Ingredients
Scale
- 1 1/2 cups graham cracker crumbs
- 1/4 cup granulated sugar
- 1/2 cup unsalted butter, melted
- 16 oz cream cheese, softened
- 1 cup creamy peanut butter
- 1 cup granulated sugar
- 1 teaspoon vanilla extract
- 3 large eggs
- 8 oz semi-sweet chocolate, melted
- 1 cup heavy cream
- 1/2 cup powdered sugar
- 2 tablespoons cocoa powder
- Chocolate shavings and peanut butter cups for garnish
Instructions
- Preheat oven to 350F (175C). Mix graham cracker crumbs, sugar, and melted butter. Press into the bottom of a 9-inch springform pan. Bake for 10 minutes and set aside to cool.
- In a large bowl, beat cream cheese, peanut butter, sugar, and vanilla until smooth. Add eggs one at a time, mixing well after each addition.
- Divide the batter in half. Mix melted chocolate into one half, and set aside.
- Pour half of the cheesecake batter into the crust. Dollop half of the chocolate batter on top and swirl gently. Repeat with remaining batters. Bake for 50-60 minutes or until set. Cool completely.
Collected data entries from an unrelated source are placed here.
Lemma resolve_authorized r d t u a b :
  quiet b (resolveApproval r d t u a b).2 \/ authorized (Resolve r d t u a) b.
Proof.
  unfold resolveApproval, authorized. destruct (mget r (pendingApprovals b)) as [p|]; [|left; reflexivity].
  destruct (str_truthy t && _) eqn:E1; [left; reflexivity|].
  destruct (negb (str_truthy (pa_turnId p)) || _ || _) eqn:E2; [left; reflexivity|].
  apply orb_false_iff in E2 as [E2 E3]. apply orb_false_iff in E2 as [E2 E4].
  apply negb_false_iff in E2, E3, E4. apply opt_str_eqb_eq in E3.
  destruct d; [right|left].
  - exists p. split_and!; try done. intros Ht. rewrite Ht in E1. cbn [andb] in E1.
    apply negb_false_iff in E1. by apply opt_str_eqb_eq in E1.
  - cbn [snd]. etrans; [|apply quiet_reply; rewrite grants_id; apply deny_refuses].
    by apply quiet_same.
Qed.

Lemma automatic_quiet method : isApprovalRequest method = false -> automatic_result method = VNull.
Proof. unfold isApprovalRequest, automatic_result. simpl. intros H.
  repeat (apply orb_false_iff in H as [? H]). by rewrite H0, H1, H2, H3, H4. Qed.

Lemma serve_authorized req m ps b :
  quiet b (serve req m ps b) \/
  exists t, str_prop "threadId" (as_record ps) = Some t /\ policy_of t b = full_access.
Proof.
  unfold serve. destruct (str_prop _ _) as [t|] eqn:Et; simpl.
  - destruct (String.eqb_spec t ""); simpl.
    + left. destruct (isApprovalRequest m) eqn:Ea; [apply quiet_deny|].
      apply quiet_reply. by rewrite automatic_quiet.
    + destruct (policy_of t b) eqn:Ep; [left|right; eauto].
      destruct (isApprovalRequest m) eqn:Ea; [by apply quiet_same|].
      apply quiet_reply. by rewrite automatic_quiet.
  - left. destruct (isApprovalRequest m) eqn:Ea; [apply quiet_deny|].
    apply quiet_reply. by rewrite automatic_quiet.
Qed.

Lemma quiet_ask now req m ps t b : quiet b (ask now req m ps t b).
Proof.
  unfold ask. cbv zeta. case_match; [|by apply quiet_same].
  etrans; [|apply quiet_deny]. by apply quiet_same.
Qed.

Lemma step_authorized parse o b : quiet b (bridge_exec parse o b) \/ authorized o b.
Proof.
  destruct o; cbn [bridge_exec];
    try (left; first [apply quiet_sendRequest | apply quiet_stdout | by apply quiet_same]).
  - left. unfold resumeThread. etrans; [apply quiet_policy|apply quiet_sendRequest].
  - left. unfold forkThread. etrans; [apply quiet_policy|apply quiet_sendRequest].
  - left. unfold startTurn. etrans; [apply quiet_policy|apply quiet_sendRequest].
  - left. unfold requestTimeout. case_match; [by apply quiet_same|reflexivity].
  - left. unfold ensureModelAvailable. case_match; [reflexivity|]. case_match; by apply quiet_same.
  - apply resolve_authorized.
  - left. unfold approvalTimeout. case_match; [|reflexivity].
    etrans; [|apply quiet_deny]. by apply quiet_same.
  - unfold audited. destruct (serving b !! i) as [stage|] eqn:E; [|left; reflexivity].
    set (b1 := with_serving _ b). assert (quiet b b1) as Hb by (by apply quiet_same).
    destruct stage as [req m ps|req m ps t], ok;
      try (left; etrans; [exact Hb|]; first [apply quiet_failed | apply quiet_ask]).
    destruct (serve_authorized req m ps b1) as [H|(t & Ht & Hp)].
    + left. by etrans.
    + right. simpl. eauto 8.
  - left. unfold stdinError. etrans; [|by apply quiet_rejectAll]. by apply quiet_same.
  - left. unfold childExit. etrans; [|by apply quiet_rejectAll]. by apply quiet_same.
  - left. unfold childError. etrans; [|by apply quiet_rejectAll]. by apply quiet_same.
  - left. unfold shutdown. etrans; [|by apply quiet_rejectAll]. by apply quiet_same.
  - left. apply quiet_same. unfold spawned. by repeat case_match.
Qed.

(** C17: approvals fail closed: whatever the bridge does in a step, if it writes
    a message that grants a command, a file change or an answer, then the step
    is an explicit approval that names the pending request and its turn (and,
    when given, its thread), or the request belongs to a thread running with
    full access. Time-outs, crashes, shutdown, overload and unattributable
    requests only ever refuse. *)
Theorem approvals_fail_closed parse o b m :
  m ∈ drop (length (written b)) (written (bridge_exec parse o b)) -> grants m = true ->
  authorized o b.
Proof.
  intros Hm Hg. destruct (step_authorized parse o b) as [(ms & E & H)|H]; [|done].
  rewrite E, drop_app_length in Hm. rewrite Forall_forall in H. specialize (H m Hm). congruence.
Qed.

(** A thread in confirm mode asks, a user approves. *)
Definition asking_bridge : CodexBridge :=
  ask 0 (vint 7) "execCommandApproval" (VObj [("threadId", VStr "t"); ("turnId", VStr "u")]) "t"
    (spawned initial).

Lemma approvals_fail_closed_witness :
  let o := Resolve "7" approve (Some "t") (Some "u") None in
  let m := VObj [("id", vint 7); ("result", VObj [("decision", VStr "approved_for_session")])] in
  let parse := fun _ => None in
  ((m ∈ drop (length (written asking_bridge)) (written (bridge_exec parse o asking_bridge))) /\ grants m = true) /\
  authorized o asking_bridge.
Proof.
  assert (VObj [("id", vint 7); ("result", VObj [("decision", VStr "approved_for_session")])]
    ∈ drop (length (written asking_bridge))
        (written (bridge_exec (fun _ => None) (Resolve "7" approve (Some "t") (Some "u") None) asking_bridge)))
    as Hin by (vm_compute; left).
  split; [split; [exact Hin|reflexivity]|].
  apply (approvals_fail_closed (fun _ => None) (Resolve "7" approve (Some "t") (Some "u") None) asking_bridge
    (VObj [("id", vint 7); ("result", VObj [("decision", VStr "approved_for_session")])]) Hin).
  reflexivity.
Defined.

(** ** Bounds *)

Record wf_bridge (b : CodexBridge) : Prop := {
  wb_pending : NoDup (pending b).*1 /\ (length (pending b) <= maxPendingRequests)%nat;
  wb_ids : Forall (fun e => exists n, e.1 = IdNum n /\ n < nextId b) (pending b);
  wb_approvals : NoDup (pendingApprovals b).*1 /\ (length (pendingApprovals b) <= maxPendingApprovals)%nat;
  wb_policy : NoDup (policyByThread b).*1 /\ (length (policyByThread b) <= maxPolicyEntries)%nat
}.

(** The tables an operation leaves alone. *)
Definition same_tables (b b' : CodexBridge) : Prop :=
  pending b' = pending b /\ nextId b' = nextId b /\ pendingApprovals b' = pendingApprovals b /\
  policyByThread b' = policyByThread b.

#[global] Instance same_tables_preorder : PreOrder same_tables.
Proof. split; [done|]. intros ??? (?&?&?&?) (?&?&?&?). repeat split; congruence. Qed.

Lemma wf_same_tables b b' : same_tables b b' -> wf_bridge b -> wf_bridge b'.
Proof. intros (E1 & E2 & E3 & E4) []. constructor; rewrite ?E1, ?E2, ?E3, ?E4; done. Qed.

Lemma same_tables_reply req m r b : same_tables b (reply req m r b).
Proof.
  unfold reply, request_failed, writeMessage. destruct (child_open b) eqn:E; [done|].
  simpl. by case_match.
Qed.

Lemma same_tables_failed req m msg b : same_tables b (request_failed req m msg b).
Proof. unfold request_failed, writeMessage. by case_match. Qed.

Lemma wf_sendRequest m p b : wf_bridge b -> wf_bridge (sendRequest m p b).2.
Proof.
  intros H. unfold sendRequest. destruct (child_open b) eqn:Ec; [|done]. cbn [negb].
  destruct (Nat.leb_spec maxPendingRequests (length (pending b))) as [|Hl]; [done|].
  unfold writeMessage. cbv zeta.
  match goal with |- context [if child_open ?b1 then _ else _] =>
    change (child_open b1) with (child_open b); rewrite Ec end.
  assert (mget (IdNum (nextId b)) (pending b) = None) as Hnew.
  { apply mget_None_keys. intros Hin. apply list_elem_of_fmap in Hin as (e & E & Hin).
    destruct H as [_ H _ _]. rewrite Forall_forall in H. destruct (H _ Hin) as (n & En & Hn).
    rewrite <- E in En. injection En as En. lia. }
  destruct H as [[H1 H2] H3 H4 H5]. simpl. constructor; simpl; try done.
  - split; [auto with js|]. rewrite mset_absent, length_app by done. simpl. lia.
  - rewrite mset_absent by done. apply Forall_app. split.
    + eapply Forall_impl; [exact H3|]. intros e (n & E & Hn). exists n. split; [done|lia].
    + constructor; [exists (nextId b); simpl; split; [done|lia]|constructor].
Qed.

Lemma wf_policy t m b : wf_bridge b -> wf_bridge (rememberPolicy t m b).
Proof.
  intros [? ? ? [H1 _]]. constructor; simpl; try done.
  split; [auto with js|apply mshrink_length].
Qed.

Lemma wf_drop_approval r b :
  wf_bridge b -> wf_bridge (with_pendingApprovals (mdelete r (pendingApprovals b)) b).
Proof.
  intros [? ? [H1 H2] ?]. constructor; simpl; try done.
  split; [auto with js|]. etrans; [apply mdelete_length|done].
Qed.

Lemma wf_deny_all (l : jmap string PendingApproval) b :
  wf_bridge b ->
  wf_bridge (foldl (fun b x => decide_approval (pa_request x.2) (pa_method x.2) DENY b) b l).
Proof.
  revert b. induction l as [|x l IH]; intros b H; [done|]. simpl. apply IH.
  eapply wf_same_tables; [apply same_tables_reply|done].
Qed.

Lemma tables_kill b : same_tables b (kill_child b).
Proof. unfold kill_child. by destruct (child b). Qed.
- In a separate bowl, whip heavy cream, powdered sugar, and cocoa powder until stiff peaks form. Spread or pipe on top of cooled cake. Garnish with chocolate shavings and peanut butter cups.
Notes
- Chill the cake for at least 4 hours or overnight for best flavor.
- Use high-quality chocolate for a richer flavor.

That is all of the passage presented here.